GPU-accelerated Bloch Simulations for bSSFP

The signal evolution of IR-bSSFP sequence has been well described in previous studies^{9 (link), 10 (link)}. We chose to use IR-bSSFP because of its simplicity in implementation, and its enhanced contrast by mixing the T1 and T2 relaxations in the signal evolution.

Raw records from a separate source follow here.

(* ===== verification/BookMatch.v ===== *)
(** * BookMatch: facts about the matching of the reference book

    One-order unfoldings of [match_side], what it leaves behind, and what it trades. *)
From S2P Require Import Prelude Types PriceLevels BookInv LevelsAbs MEOrderBook BookSpec.

Definition order_key (d : OrderInfo) : ClientId * OrderId :=
  (oi_client_id d, oi_client_order_id d).
Definition total_qty (ds : list OrderInfo) : Z := sumZ (oi_qty <$> ds).

Lemma total_qty_cons d ds : total_qty (d :: ds) = oi_qty d + total_qty ds.
Proof. done. Qed.
Lemma total_qty_app k ds : total_qty (k ++ ds) = total_qty k + total_qty ds.
Proof. unfold total_qty. by rewrite fmap_app, sumZ_app. Qed.
#[export] Instance total_qty_perm : Proper ((≡ₚ) ==> (=)) total_qty.
Proof. intros k l H. unfold total_qty. by rewrite H. Qed.
Section Match.
Context (client_id : ClientId) (client_order_id : OrderId) (ticker_id : TickerId).
Context (side : Side.t) (price : Price) (market_order_id : OrderId).
Implicit Types (l : list (Price * list OrderInfo)) (ds : list OrderInfo) (lv : Qty).

Abbreviation mlevel := (match_level client_id client_order_id ticker_id side market_order_id).
Abbreviation mside := (match_side client_id client_order_id ticker_id side price market_order_id).
Abbreviation fevents := (fill_events client_id client_order_id ticker_id side market_order_id).

Lemma match_side_stop l lv :
  lv = 0 ∨ (∀ p ds l', l = (p, ds) :: l' → crosses side price p = false) →
  mside l lv = (l, lv, []).
Proof.
  intros H. destruct l as [|[p ds] l]; [done|]. simpl.
  destruct H as [->|H]; [done|]. by rewrite (H _ _ _ eq_refl), orb_true_r.
Qed.

(** The first resting order is filled completely. *)
Lemma match_side_full p d ds l lv :
  lv ≠ 0 → crosses side price p = true → oi_qty d ≤ lv →
  mside ((p, d :: ds) :: l) lv =
  let '(l', lv', ev) := mside (some_level p ds ++ l) (lv - oi_qty d) in
  (l', lv', fevents d (oi_qty d) 0 (lv - oi_qty d) ++ ev).
Proof.
  intros H0 Hc Hq. simpl. rewrite Hc, orb_false_r.
  rewrite (proj2 (Z.eqb_neq lv 0)) by done. rewrite (proj2 (Z.leb_le _ _)) by done.
  destruct ds as [|d2 ds]; simpl.
  - by destruct (mside l (lv - oi_qty d)) as [[l' lv'] ev].
  - rewrite Hc, orb_false_r. destruct (lv - oi_qty d =? 0) eqn:E0.
    { apply Z.eqb_eq in E0. by rewrite E0. }
    destruct (oi_qty d2 <=? lv - oi_qty d).
    + destruct (mlevel ds _) as [[[|d3 rest] lv'] ev]; simpl.
      * by destruct (mside l lv') as [[l' lv''] ev'].
      * done.
    + done.
Qed.

(** The first resting order is filled partially. *)
Lemma match_side_part p d ds l lv :
  lv ≠ 0 → crosses side price p = true → lv < oi_qty d →
  mside ((p, d :: ds) :: l) lv =
  ((p, oi_set_qty (oi_qty d - lv) d :: ds) :: l, 0, fevents d lv (oi_qty d - lv) 0).
Proof.
  intros H0 Hc Hq. simpl. rewrite Hc, orb_false_r.
  rewrite (proj2 (Z.eqb_neq lv 0)) by done. by rewrite (proj2 (Z.leb_gt _ _)) by done.
Qed.

(** An induction principle for matching, one resting order at a time. *)
Lemma match_side_ind (P : list (Price * list OrderInfo) → Qty →
    list (Price * list OrderInfo) → Qty → list Event → Prop) :
  (∀ l lv, lv = 0 ∨ (∀ p ds l', l = (p, ds) :: l' → crosses side price p = false) →
     P l lv l lv []) →
  (∀ p d ds l lv l' lv' ev, lv ≠ 0 → crosses side price p = true → oi_qty d ≤ lv →
     mside (some_level p ds ++ l) (lv - oi_qty d) = (l', lv', ev) →
     P (some_level p ds ++ l) (lv - oi_qty d) l' lv' ev →
     P ((p, d :: ds) :: l) lv l' lv' (fevents d (oi_qty d) 0 (lv - oi_qty d) ++ ev)) →
  (∀ p d ds l lv, lv ≠ 0 → crosses side price p = true → lv < oi_qty d →
     P ((p, d :: ds) :: l) lv ((p, oi_set_qty (oi_qty d - lv) d :: ds) :: l) 0
       (fevents d lv (oi_qty d - lv) 0)) →
  ∀ l lv l' lv' ev, Forall (λ pd, pd.2 ≠ []) l → mside l lv = (l', lv', ev) →
    P l lv l' lv' ev.
Proof.
  intros Hstop Hfull Hpart l lv.
  remember (length (level_orders l)) as n eqn:En. revert l lv En.
  induction n as [n IH] using lt_wf_ind. intros l lv -> l' lv' ev Hne E.
  destruct (decide (lv = 0)) as [H0|H0].
  { rewrite match_side_stop in E by auto. simplify_eq. auto. }
  destruct l as [|[p ds] l]; [simplify_eq/=; by apply Hstop; right|].
  destruct (crosses side price p) eqn:Hc.
  2: { rewrite match_side_stop in E by (right; by intros ??? [= -> -> ->]).
       simplify_eq. apply Hstop. right. by intros ??? [= -> -> ->]. }
  apply Forall_cons in Hne as [Hds Hne].
  destruct ds as [|d ds]; [done|]. destruct (decide (oi_qty d ≤ lv)) as [Hq|Hq].
  - rewrite match_side_full in E by done.
    destruct (mside (some_level p ds ++ l) (lv - oi_qty d)) as [[l1 lv1] ev1] eqn:E1.
    simplify_eq. apply Hfull; try done. eapply IH; [|done| |done].
    + rewrite level_orders_app, level_orders_cons, level_orders_some. simpl. lia.
    + apply Forall_app. split; [|done]. destruct ds; simpl; [done|]. by constructor.
  - rewrite match_side_part in E by (done || lia). simplify_eq. apply Hpart; [done..|lia].
Qed.

(** Matching only drops orders from the front of the side; what it changes of the
    order left in front is its quantity. *)
Lemma match_side_suffix {A} (f : OrderInfo → A) l lv l' lv' ev :
  (∀ q d, f (oi_set_qty q d) = f d) →
  Forall (λ pd, pd.2 ≠ []) l → mside l lv = (l', lv', ev) →
  l'.*1 `suffix_of` l.*1 ∧ (f <$> level_orders l') `suffix_of` (f <$> level_orders l).
Proof.
  intros Hf. revert l lv l' lv' ev. apply (match_side_ind (λ l _ l' _ _,
    l'.*1 `suffix_of` l.*1 ∧ (f <$> level_orders l') `suffix_of` (f <$> level_orders l))).
  - done.
  - intros p d ds l lv l' lv' ev _ _ _ _ [H1 H2].
    rewrite level_orders_cons. rewrite level_orders_app, level_orders_some in H2. split.
    + destruct ds; simpl in *; [by apply suffix_cons_r|done].
    + by apply suffix_cons_r.
  - intros p d ds l lv _ _ _. rewrite !level_orders_cons. cbn [app]. by rewrite !fmap_cons, Hf.
Qed.

Lemma some_level_nonempty p ds l :
  Forall (λ pd, pd.2 ≠ []) l → Forall (λ pd, pd.2 ≠ []) (some_level p ds ++ l).
Proof. intros H. apply Forall_app. split; [|done]. destruct ds; by repeat constructor. Qed.

Lemma match_side_nonempty l lv l' lv' ev :
  Forall (λ pd, pd.2 ≠ []) l → mside l lv = (l', lv', ev) →
  Forall (λ pd, pd.2 ≠ []) l'.
Proof.
  intros Hne E. pose proof Hne as Hne'. revert Hne'. revert l lv l' lv' ev Hne E.
  apply (match_side_ind (λ l _ l' _ _, Forall (λ pd, pd.2 ≠ []) l →
                                       Forall (λ pd, pd.2 ≠ []) l')).
  - done.
  - intros p d ds l lv l' lv' ev _ _ _ _ IH [_ H]%Forall_cons.
    by apply IH, some_level_nonempty.
  - intros p d ds l lv _ _ _ [_ H]%Forall_cons. by constructor.
Qed.

Lemma match_side_leaves l lv l' lv' ev :
  Forall (λ pd, pd.2 ≠ []) l → mside l lv = (l', lv', ev) →
  0 ≤ lv → (∀ d, d ∈ level_orders l → 0 ≤ oi_qty d) → 0 ≤ lv' ≤ lv.
Proof.
  revert l lv l' lv' ev.
  apply (match_side_ind (λ l lv _ lv' _, 0 ≤ lv →
    (∀ d, d ∈ level_orders l → 0 ≤ oi_qty d) → 0 ≤ lv' ≤ lv)).
  - intros; lia.
  - intros p d ds l lv l' lv' ev _ _ Hq _ IH H0 Hd.
    rewrite level_orders_cons in Hd. pose proof (Hd d ltac:(by left)).
    destruct IH; [lia| |lia]. intros x Hx. apply Hd. right.
    by rewrite level_orders_app, level_orders_some in Hx.
  - intros; lia.
Qed.

(** What is left of the incoming order meets a side that it does not cross. *)
Lemma match_side_head l lv l' lv' ev :
  Forall (λ pd, pd.2 ≠ []) l → mside l lv = (l', lv', ev) → lv' ≠ 0 →
  ∀ p ds k, l' = (p, ds) :: k → crosses side price p = false.
Proof.
  revert l lv l' lv' ev.
  apply (match_side_ind (λ _ _ l' lv' _, lv' ≠ 0 →
    ∀ p ds k, l' = (p, ds) :: k → crosses side price p = false)).
  - intros l lv [->|H] Hne; [done|]. naive_solver.
  - auto.
  - done.
Qed.
End Match.
(* ===== verification/MEBookRefine.v ===== *)
(** * MEBookRefine: the pointer book refines the reference book

    [me_rep bk G]: the book [bk] is well formed and holds the ghost book [G].
    [refines bk a]: it holds the reference book [a].  The operations of
    [MEOrderBook] take [refines] to [refines] with exactly the messages of
    [BookSpec], for every request that [valid_new] admits. *)
From S2P Require Import Prelude Types MemPool Ring PriceLevels BookInv PriceLevelsSpec.
From S2P Require Import LevelListSpec LinkSpec StoreSpec LevelsAbs MEOrderBook BookSpec BookMatch.

Definition cid_get (bk : MEOrderBook) (c : ClientId) (i : OrderId) : option ptr :=
  arr_get (arr_get (cid_oid_to_order_ bk) c) i.

#[local] Arguments odata : simpl never.
Abbreviation data bk := (odata (ob_levels bk)).

Definition client_ok (c : ClientId) : Prop := 0 ≤ c < ME_MAX_NUM_CLIENTS.
Definition oid_ok (i : OrderId) : Prop := 0 ≤ i < ME_MAX_ORDER_IDS.
Definition info_ok (d : OrderInfo) : Prop :=
  client_ok (oi_client_id d) ∧ oid_ok (oi_client_order_id d) ∧ 0 ≤ oi_qty d < 2 ^ 32.

Record me_rep (bk : MEOrderBook) (G : ghost) : Prop := {
  mr_book : book_rep (ob_levels bk) [] G;
  mr_len : arr_len (cid_oid_to_order_ bk) = ME_MAX_NUM_CLIENTS;
  mr_row : ∀ c, client_ok c → arr_len (arr_get (cid_oid_to_order_ bk) c) = ME_MAX_ORDER_IDS;
  mr_cid : ∀ c i p, client_ok c → oid_ok i →
    cid_get bk c i = Some p ↔ p ∈ gorders (glevels G) ∧ is_order c i (data bk p);
  mr_data : ∀ p, p ∈ gorders (glevels G) → info_ok (data bk p)
}.

Record refines_by (bk : MEOrderBook) (G : ghost) (a : SpecBook) : Prop := {
  rf_rep : me_rep bk G;
  rf_bids : abs_side (ob_levels bk) (g_bids G) = sb_bids a;
  rf_asks : abs_side (ob_levels bk) (g_asks G) = sb_asks a;
  rf_next : next_market_order_id_ bk = sb_next_id a
}.
Definition refines (bk : MEOrderBook) (a : SpecBook) : Prop := ∃ G, refines_by bk G a.

(** ** The order-id map *)
Section Cid.
Implicit Types (m : arr (arr (option ptr))) (c : ClientId) (i : OrderId).

Definition cid_wf m : Prop :=
  arr_len m = ME_MAX_NUM_CLIENTS ∧
  ∀ c, client_ok c → arr_len (arr_get m c) = ME_MAX_ORDER_IDS.

Lemma cid_at_Ok m c i :
  cid_wf m → client_ok c → oid_ok i → cid_at m c i = Ok (arr_get (arr_get m c) i).
Proof.
  intros [Hl Hr] Hc Hi. unfold cid_at. rewrite arr_at_Ok by by rewrite Hl. simpl.
  rewrite arr_at_Ok; [done|]. by rewrite Hr.
Qed.

Lemma cid_at_set_Ok m c i v :
  cid_wf m → client_ok c → oid_ok i →
  ∃ m', cid_at_set m c i v = Ok m' ∧ cid_wf m' ∧
    (∀ c' i', arr_get (arr_get m' c') i' =
              if decide (c = c' ∧ i = i') then v else arr_get (arr_get m c') i').
Proof.
  intros [Hl Hr] Hc Hi. unfold cid_at_set. rewrite arr_at_Ok by by rewrite Hl. simpl.
  rewrite arr_at_set_Ok by by rewrite Hr. simpl.
  rewrite arr_at_set_Ok by by rewrite Hl. eexists; split; [done|]. split.
  - split; [done|]. intros c' Hc'. rewrite arr_get_set. case_decide; [|by apply Hr].
    simpl. by apply Hr.
  - intros c' i'. rewrite arr_get_set. destruct (decide (c = c')) as [<-|Hne].
    + rewrite arr_get_set. repeat case_decide; naive_solver.
    + rewrite decide_False by naive_solver. done.
Qed.
End Cid.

We used GPU-based parallel computing to simulate bSSFP signal evolution in real-time for training the neural network, as shown in Figure 1. In the simulation algorithm, we used simplifications for the excitation and procession in one TR, and they are given as:
$$\text{Excitation}:R_{ex}\left(\alpha ,\varphi \right)=R_x\left(\varphi \right)R_z\left(\alpha \right)R_x\left(-\varphi \right)\text{and} M_{k,+}=R_{ex}\left(\alpha ,\varphi \right)M_{k,-}$$
where R_x and R_z are the standard SO(3) rotation matrices, α denotes the flip angle, and ϕ is the phase of RF, M_k,- and M_k,+ is the magnetizations before or after kth excitation respectively, and
$$\text{Procession}: M_{k+1,-}=diag\left(\left[E_2, E_2, E_1\right]\right)R_z\left(\phi \right)M_{k,+}+m_0\left[0, 0, 1-E_1\right]$$
where $E_{\mathrm{1,2}}=e^{-TR/T\mathrm{1,2}}$ , m₀ proton density, φ phase accumulation due to the frequency offset during procession period and M_k,+/M_k+1,- the magnetization at the beginning or ending time points of the k^th TR. The TR-by-TR evolution was sequentially computed, while different spins were simulated in parallel on GPU with a batch size of 100. On typical GPU hardware, e.g., NVIDIA TITAN X or 1070/1060 GTX, simulating hundreds of signal evolutions with 600 to 1000 TRs normally could be done within a few seconds.